▸ **Material for this exercise**
%%

(** * The transport layer of py-amqp ([amqp/transport.py])

    A shallow embedding of the address parser [to_host_port], the socket
    option merge [_set_socket_options], the exact-size buffered read
    [_read] of both transports, the frame reader [read_frame], and the
    construction and TLS setup of [SSLTransport], followed by the
    properties of these functions.

    Conventions.
    - Python [bytes] are lists of [byte]; Python [int]s are [Z]; lengths
      and byte counts are [nat].
    - A call on a transport either returns or raises, leaving the
      transport and the socket in a new state, or never comes back (a
      blocking receive on a peer that stays silent): type [outcome].
    - The socket is external to the module.  Its receive side is the list
      of the results its successive [recv]/[read] calls give, its TCP
      option table is a function from option number to value, and its TLS
      layer is recorded when [wrap_socket] and [do_handshake] run. *)

From Stdlib Require Import ZArith Lia Strings.Byte Strings.Ascii.
From stdpp Require Import base list strings gmap.

(** ** Python values and exceptions *)

Abbreviation bytes := (list byte).

(** [EMPTY_BUFFER = bytes()] *)
Definition EMPTY_BUFFER : bytes := [].

(** The exception classes the module meets.  In Python 3 [socket.error]
    and [IOError] are [OSError]; [socket.timeout] and [ssl.SSLError] are
    subclasses of it.  [errno] is the [.errno] attribute ([None] when the
    exception was built from a message only) and [msg] is [str(exc)]. *)
Inductive exn : Type :=
| OSError (errno : option Z) (msg : string)
| SocketTimeout
| SSLError (errno : option Z) (msg : string)
| UnexpectedFrame (msg : string)
| AttributeError (attr : string)
| ValueError (literal : string)
| StructError
| TypeError
| KeyboardInterrupt.

(** Values of the [errno] module (Linux numbering). *)
Module errno.
Definition ENOENT : Z := 2.
Definition EINTR : Z := 4.
Definition EAGAIN : Z := 11.
Definition EWOULDBLOCK : Z := 11.
End errno.

(** [_UNAVAIL = {errno.EAGAIN, errno.EINTR, errno.ENOENT, errno.EWOULDBLOCK}] *)
Definition _UNAVAIL : list Z :=
  [errno.EAGAIN; errno.EINTR; errno.ENOENT; errno.EWOULDBLOCK].

(** [isinstance(exc, (OSError, IOError, SSLError, socket.error))] *)
Definition is_socket_error (exc : exn) : bool :=
  match exc with
  | OSError _ _ | SocketTimeout | SSLError _ _ => true
  | _ => false
  end.

(** [isinstance(exc, socket.timeout)] *)
Definition is_timeout (exc : exn) : bool :=
  match exc with SocketTimeout => true | _ => false end.

(** [isinstance(exc, SSLError)] *)
Definition is_SSLError (exc : exn) : bool :=
  match exc with SSLError _ _ => true | _ => false end.

(** [exc.errno] *)
Definition exn_errno (exc : exn) : option Z :=
  match exc with
  | OSError e _ | SSLError e _ => e
  | _ => None
  end.

(** [str(exc)] *)
Definition exn_str (exc : exn) : string :=
  match exc with
  | OSError _ m | SSLError _ m | UnexpectedFrame m
  | AttributeError m | ValueError m => m
  | SocketTimeout => "timed out"%string
  | StructError | TypeError | KeyboardInterrupt => ""%string
  end.

(** Modelled from the spec: [get_errno] of [amqp/utils.py], which is not
    among the sources.  The spec sorts errors by their OS error code
    (section 7); the helper reads the [.errno] attribute of the
    exception. *)
Definition get_errno (exc : exn) : option Z := exn_errno exc.

(** [e in errnos], where [e] may be [None] *)
Definition errno_in (e : option Z) (errnos : list Z) : bool :=
  match e with
  | Some z => bool_decide (z ∈ errnos)
  | None => false
  end.

(** [needle in haystack] on strings *)
Fixpoint str_contains (needle haystack : string) : bool :=
  String.prefix needle haystack ||
  match haystack with
  | EmptyString => false
  | String _ rest => str_contains needle rest
  end.

(** ** The socket, receive side *)

(** One call of the receive primitive: it hands over some bytes (none at
    all once the peer has shut down) or raises. *)
Inductive recv_result : Type :=
| Recv (s : bytes)
| RecvRaises (e : exn).

(** The results of the successive receive calls.  When the list is used
    up the next call blocks for ever.  The count a call asks for is not
    part of the model: a real socket is a list in which no chunk is longer
    than the count asked for when its turn comes, and the properties below
    are proved of every list. *)
Definition socket := list recv_result.

(** The bytes a socket still has to deliver. *)
Fixpoint pending (s : socket) : bytes :=
  match s with
  | [] => []
  | Recv c :: s' => c ++ pending s'
  | RecvRaises _ :: s' => pending s'
  end.

(** ** The transport object *)

Inductive transport_class : Type := cls_TCPTransport | cls_SSLTransport.

(** A Python object of the kinds passed as the [ssl] argument. *)
#[warnings="-register-all"]
Inductive pyobj : Type :=
| PyNone
| PyBool (b : bool)
| PyInt (z : Z)
| PyStr (s : string)
| PyDict (d : list (string * pyobj))
| PyObject (truthy : bool).

(** The attributes of a transport instance.  [sslopts] is [None] while the
    attribute has not been assigned. *)
Record transport : Type := mkTransport {
  cls : transport_class;
  connected : bool;
  raise_on_initial_eintr : bool;
  _read_buffer : bytes;
  host : string;
  port : option Z;
  connect_timeout : option Z;
  read_timeout : option Z;
  write_timeout : option Z;
  socket_settings : option (gmap Z Z);
  sslopts : option (list (string * pyobj))
}.

Definition set_read_buffer (b : bytes) (t : transport) : transport :=
  mkTransport (cls t) (connected t) (raise_on_initial_eintr t) b
    (host t) (port t) (connect_timeout t) (read_timeout t) (write_timeout t)
    (socket_settings t) (sslopts t).

Definition set_connected (c : bool) (t : transport) : transport :=
  mkTransport (cls t) c (raise_on_initial_eintr t) (_read_buffer t)
    (host t) (port t) (connect_timeout t) (read_timeout t) (write_timeout t)
    (socket_settings t) (sslopts t).
Lemma In_bind_l {A B} (m : M state event A) (k : A -> M state event B)
    (e : event) (s : state) :
  In e (evs (m s)) -> In e (evs (bind m k s)).
Proof.
  unfold bind. destruct (m s) as [s1 evs1 [err | a]]; cbn; [auto |].
  destruct (k a s1) as [s2 evs2 r]; cbn. intros H. apply in_or_app. now left.
Qed.

Lemma In_bind_r {A B} (m : M state event A) (k : A -> M state event B)
    (e : event) (s : state) (a : A) :
  res (m s) = inr a -> In e (evs (k a (st (m s)))) -> In e (evs (bind m k s)).
Proof.
  unfold bind. destruct (m s) as [s1 evs1 r1]; cbn. intros ->.
  destruct (k a s1) as [s2 evs2 r]; cbn. intros H. apply in_or_app. now right.
Qed.

(** When [buildMail] throws, [data] stays [undefined], which is not
    [null]: [signAndEncrypt] goes on and hands it to the engine. *)
Lemma build_exception_reaches_engine (s : state) (o : plaintext) (error : jsError) :
  action o = "encrypt" ->
  signMsg o = false ->
  auto_add_primary (world s) = false ->
  (forall mime files, buildMail o mime files = inl error) ->
  exists r, In (EncryptMessage Undefined r) (evs (signAndEncrypt o s)).
Proof.
  intros Ha Hs Hp Hb. unfold signAndEncrypt. rewrite Ha, Hs, String.eqb_refl.
  destruct (getPublicKeyFprs_pushed s (keysTo o ++ keysCc o ++ keysEx o) [])
    as (Hr & _); [now rewrite Hp |].
  eexists. eapply In_bind_r; [exact Hr |].
  eapply In_bind_r; [reflexivity |]. cbv beta iota.
  eapply In_bind_r; [reflexivity |]. cbv beta zeta. rewrite Hb.
  eapply In_bind_r with (a := Undefined).
  { unfold get, ret, when, log, bind. cbn. now destruct (editorCont _). }
  cbv beta iota. apply In_bind_l. unfold encryptMessage.
  eapply In_bind_r; [reflexivity |].
  eapply In_bind_r; [reflexivity |]. cbv beta zeta.
  apply In_bind_l. left. reflexivity.
Qed.

End PayloadAssembly.

Section OnTheScenario.
Import EditorScenario.

(** b@x.com has no key and is not found. *)
Lemma unresolved_recipient_witness :
  editorCont (ctrl (embedded office)) = true
  /\ res (lookupMissingKeys
            (getKeyByAddress (world (embedded office)) (Some "main") ["a@x.com"; "b@x.com"])
            (container_request "main" (embedded office)))
     = inr (Some [("a@x.com", Some ["AAAA"]); ("b@x.com", None)])
  /\ obj_get [("a@x.com", Some ["AAAA"]); ("b@x.com", @None (list string))] "b@x.com"
     = Some None
  /\ existsb (is_emit "get-plaintext")
       (evs (onEditorContainerEncrypt "main" ["a@x.com"; "b@x.com"] (embedded office)))
     = false.
Proof.
  split; [reflexivity | split; [reflexivity | split; [reflexivity |]]].
  apply (unresolved_recipient_blocks_encryption (embedded office) "main"
           ["a@x.com"; "b@x.com"] [("a@x.com", Some ["AAAA"]); ("b@x.com", None)]
           "b@x.com" eq_refl eq_refl eq_refl).
Defined.

(** The fingerprints for a letter to a@x.com, with the sender's key. *)
Example getPublicKeyFprs_example :
  res (getPublicKeyFprs (keysTo (letter "hi")) (in_popup office)) = inr ["AAAA"; "FFFF"].
Proof. reflexivity. Qed.

(** A draft that decrypts without a signature. *)
Lemma unsigned_draft_witness :
  truthy (armoredDraft
            (options (ctrl (restoring "-----BEGIN PGP MESSAGE----- draft text")))) = true
  /\ count_valid (@Some (list signature) []) <> 1
  /\ existsb (is_emit "set-text")
       (evs (decryptArmored "-----BEGIN PGP MESSAGE----- draft text"
               (restoring "-----BEGIN PGP MESSAGE----- draft text"))) = false.
Proof.
  split; [reflexivity | split; [discriminate |]].
  apply (draft_without_valid_signature_not_shown
           (restoring "-----BEGIN PGP MESSAGE----- draft text")
           "-----BEGIN PGP MESSAGE----- draft text" eq_refl).
  intros data' signatures [= _ <-]. discriminate.
Defined.

(** C6, as the claim has it, fails: in an embedded editor, which has no
    popup, the dismissed password dialog is reported as an error. *)
Lemma cancel_reported_without_popup :
  ~ cancel_is_silent (letter "hi") (embedded office_dismissing).
Proof.
  intros H.
  specialize (H (mkError "Password dialog canceled." (Some "PWD_DIALOG_CANCEL"))
                eq_refl eq_refl).
  discriminate H.
Qed.

(** The dismissed password dialog in the editor popup. *)
Lemma cancel_in_popup_witness :
  res (signAndEncrypt (letter "hi") (in_popup office_dismissing))
  = inl (mkError "Password dialog canceled." (Some "PWD_DIALOG_CANCEL"))
  /\ res (onEditorPlaintext (letter "hi") (in_popup office_dismissing)) = inr tt.
Proof.
  split; [reflexivity |].
  apply (cancel_silent_in_popup_only (in_popup office_dismissing) (letter "hi")
           (mkError "Password dialog canceled." (Some "PWD_DIALOG_CANCEL"))
           eq_refl eq_refl).
Defined.


(** C8 fails on a mail over the quota, for which [buildMail] throws: the
    container is told about the error, but the engine is called all the
    same, with [undefined] for the data, and what it returns is handed
    to the container as the encrypted message; no 'encrypt-failed'
    follows. *)
Theorem mime_exception_still_encrypts :
  let o := onEditorPlaintext (letter "too large") (embedded office) in
  buildMail (letter "too large") true None
  = inl (mkError "Mail content exceeds quota limit." (Some "ENCRYPT_QUOTA_SIZE"))
  /\ evs o =
     [Emit EditorCont "error-message"
        (ErrorData (mkError "Mail content exceeds quota limit."
                      (Some "ENCRYPT_QUOTA_SIZE")));
      Emit Editor "encrypt-in-progress" NoData;
      EncryptMessage Undefined
        {| ekeyringId := Some "main"; encryptionKeyFprs := ["AAAA"; "FFFF"];
           signingKeyFpr := Some "FFFF"; withUnlockKey := true; enoCache := None |};
      Emit Editor "encrypt-in-progress" NoData;
      Emit Editor "encrypt-end" NoData;
      Emit EditorCont "encrypted-message"
        (EncryptedMessage "-----BEGIN PGP MESSAGE----- undefined")]
  /\ existsb is_engine_encrypt (evs o) = true
  /\ existsb (is_emit "encrypt-failed") (evs o) = false.
Proof. repeat split; reflexivity. Qed.

End OnTheScenario.

End EditorProperties.

(** * Further properties of the import controller *)

Module ImportExtras.
Import ImportController.

Section ImportFlow.
Context {C : Collaborators}.

(** [importKey] for a public key that passes the checks and that the
    keyring does not know. *)
Lemma importKey_unknown_key (s : state) (keyringId' armored' : string)
    (rotation' : option bool) (kr : Keyring) (k : Key)
    (ty : string) (inf : KeyInfo) rest :
  getKeyringById (world s) keyringId' = inr kr ->
  readArmored_err armored' = None ->
  sanitizeKey (hd_error (readArmored_keys armored')) = Some k ->
  verifyPrimaryKey k <> invalid ->
  mapKeys (readArmored_keys armored') = (ty, inf) :: rest ->
  ty <> "private" ->
  getKeysForId (world s) kr (getFingerprint k) = None ->
  let o := importKey keyringId' armored' rotation' s in
  res o = inr AwaitPopup
  /\ popupPromise (ctrl (st o)) = Some Pending
  /\ world (st o) = world s
  /\ existsb is_import_keys (evs o) = false
  /\ existsb is_open_popup (evs o) = true
  /\ keyring (ctrl (st o)) = Some kr
  /\ armored (ctrl (st o)) = armor k.
Proof.
  intros Hg He Hs Hv Hm Hty Hk o. subst o.
  destruct s as [c w]. cbn in Hg, Hk. unfold importKey, importKey_try.
  generalize (1 <? length (readArmored_keys armored'))%nat as several.
  intros several.
  unfold openPopup, try_catch, bind, upd, modify, get, when, log, ret, throw. cbn.
  rewrite Hg, He. cbn. destruct several; cbn; rewrite Hs; cbn;
    (destruct (ImportProperties.keyStatus_eqb_spec (verifyPrimaryKey k) invalid)
       as [E | _]; [contradiction |]); cbn; rewrite Hm; cbn;
    (destruct (String.eqb_spec ty "private") as [E | _]; [contradiction |]); cbn;
    rewrite Hk; cbn; repeat split; reflexivity.
Qed.

(** X1.  A key the keyring does not know is not stored by [importKey]:
    for a public key that passes the checks, [importKey] opens the
    dialog and waits; the keyrings are the ones from before, and the
    controller holds the armored text of the sanitized key for the
    import that follows a confirmation. *)
Theorem unknown_key_asks_first (s : state) (keyringId' armored' : string)
    (rotation' : option bool) (kr : Keyring) (k : Key)
    (ty : string) (inf : KeyInfo) rest :
  getKeyringById (world s) keyringId' = inr kr ->
  readArmored_err armored' = None ->
  sanitizeKey (hd_error (readArmored_keys armored')) = Some k ->
  verifyPrimaryKey k <> invalid ->
  mapKeys (readArmored_keys armored') = (ty, inf) :: rest ->
  ty <> "private" ->
  getKeysForId (world s) kr (getFingerprint k) = None ->
  let o := importKey keyringId' armored' rotation' s in
  res o = inr AwaitPopup
  /\ popupPromise (ctrl (st o)) = Some Pending
  /\ world (st o) = world s
  /\ existsb is_import_keys (evs o) = false
  /\ existsb is_open_popup (evs o) = true
  /\ keyring (ctrl (st o)) = Some kr
  /\ armored (ctrl (st o)) = armor k.
Proof. exact (importKey_unknown_key s keyringId' armored' rotation' kr k ty inf rest). Qed.

(** X2.  A confirmation that the keyring accepts: [onImportOk] hands the
    armored text the controller holds to [importKeys], once, closes the
    popup and resolves the pending promise with 'IMPORTED'; the keyrings
    are the ones [importKeys] returns. *)
Theorem accepted_import_resolves (s : state) (kr : Keyring) :
  keyring (ctrl s) = Some kr ->
  popupPromise (ctrl s) = Some Pending ->
  rtype (fst (importKeys (world s) kr (armored (ctrl s)))) <> "error" ->
  let o := onImportOk s in
  res o = inr tt
  /\ evs o = ImportKeys kr (armored (ctrl s))
             :: match importPopup (ctrl s) with
                | Some p => [PopupClose p]
                | None => []
                end
  /\ world (st o) = snd (importKeys (world s) kr (armored (ctrl s)))
  /\ popupPromise (ctrl (st o)) = Some (Resolved "IMPORTED")
  /\ importPopup (ctrl (st o)) = None
  /\ importError (ctrl (st o)) = importError (ctrl s).
Proof.
  intros Hk Hp Hok o. subst o.
  destruct s as [c w]. destruct c as [i a pp ip ki k ks ky d ie inv rot].
  cbn in Hk, Hp, Hok |- *. subst k pp.
  unfold onImportOk. unfold_methods. cbn.
  destruct (importKeys w kr a) as [r w'] eqn:Ei. cbn in Hok |- *.
  destruct (String.eqb_spec (rtype r) "error") as [E | _]; [contradiction |].
  destruct ip; cbn; repeat split; reflexivity.
Qed.

(** X3.  Declining a confirmation that is neither flagged as invalidated
    nor marked by a failed import: the pending promise is resolved with
    'REJECTED', the popup is gone, and [importKeys] has not been called.
    Closing the window does not make the controller close it again. *)
Theorem declined_import_rejected (s : state) (decline : dialogEvent) :
  declines decline = true ->
  popupPromise (ctrl s) = Some Pending ->
  invalidated (ctrl s) = false ->
  importError (ctrl s) = false ->
  let o := handle decline s in
  res o = inr tt
  /\ popupPromise (ctrl (st o)) = Some (Resolved "REJECTED")
  /\ importPopup (ctrl (st o)) = None
  /\ world (st o) = world s
  /\ existsb is_import_keys (evs o) = false
  /\ (decline = PopupRemoved -> evs o = []).
Proof.
  intros Hd Hp Hi He o. subst o.
  destruct s as [c w]. destruct c as [i a pp ip ki k ks ky d ie inv rot].
  cbn in Hp, Hi, He |- *. subst pp inv ie.
  destruct decline; try discriminate Hd; unfold handle; unfold_methods; cbn;
    destruct ip; cbn; repeat split; try reflexivity; discriminate.
Qed.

%%

▸ **Task requirements**
In the material above, transcribe exactly the lines beginning at the one with "attribute has not been assigned. *)" and ending at the one with "[null]: [signAndEncrypt] goes", both included.

▸ **Exercise response**
    attribute has not been assigned. *)
Record transport : Type := mkTransport {
  cls : transport_class;
  connected : bool;
  raise_on_initial_eintr : bool;
  _read_buffer : bytes;
  host : string;
  port : option Z;
  connect_timeout : option Z;
  read_timeout : option Z;
  write_timeout : option Z;
  socket_settings : option (gmap Z Z);
  sslopts : option (list (string * pyobj))
}.

Definition set_read_buffer (b : bytes) (t : transport) : transport :=
  mkTransport (cls t) (connected t) (raise_on_initial_eintr t) b
    (host t) (port t) (connect_timeout t) (read_timeout t) (write_timeout t)
    (socket_settings t) (sslopts t).

Definition set_connected (c : bool) (t : transport) : transport :=
  mkTransport (cls t) c (raise_on_initial_eintr t) (_read_buffer t)
    (host t) (port t) (connect_timeout t) (read_timeout t) (write_timeout t)
    (socket_settings t) (sslopts t).
Lemma In_bind_l {A B} (m : M state event A) (k : A -> M state event B)
    (e : event) (s : state) :
  In e (evs (m s)) -> In e (evs (bind m k s)).
Proof.
  unfold bind. destruct (m s) as [s1 evs1 [err | a]]; cbn; [auto |].
  destruct (k a s1) as [s2 evs2 r]; cbn. intros H. apply in_or_app. now left.
Qed.

Lemma In_bind_r {A B} (m : M state event A) (k : A -> M state event B)
    (e : event) (s : state) (a : A) :
  res (m s) = inr a -> In e (evs (k a (st (m s)))) -> In e (evs (bind m k s)).
Proof.
  unfold bind. destruct (m s) as [s1 evs1 r1]; cbn. intros ->.
  destruct (k a s1) as [s2 evs2 r]; cbn. intros H. apply in_or_app. now right.
Qed.

(** When [buildMail] throws, [data] stays [undefined], which is not
    [null]: [signAndEncrypt] goes on and hands it to the engine. *)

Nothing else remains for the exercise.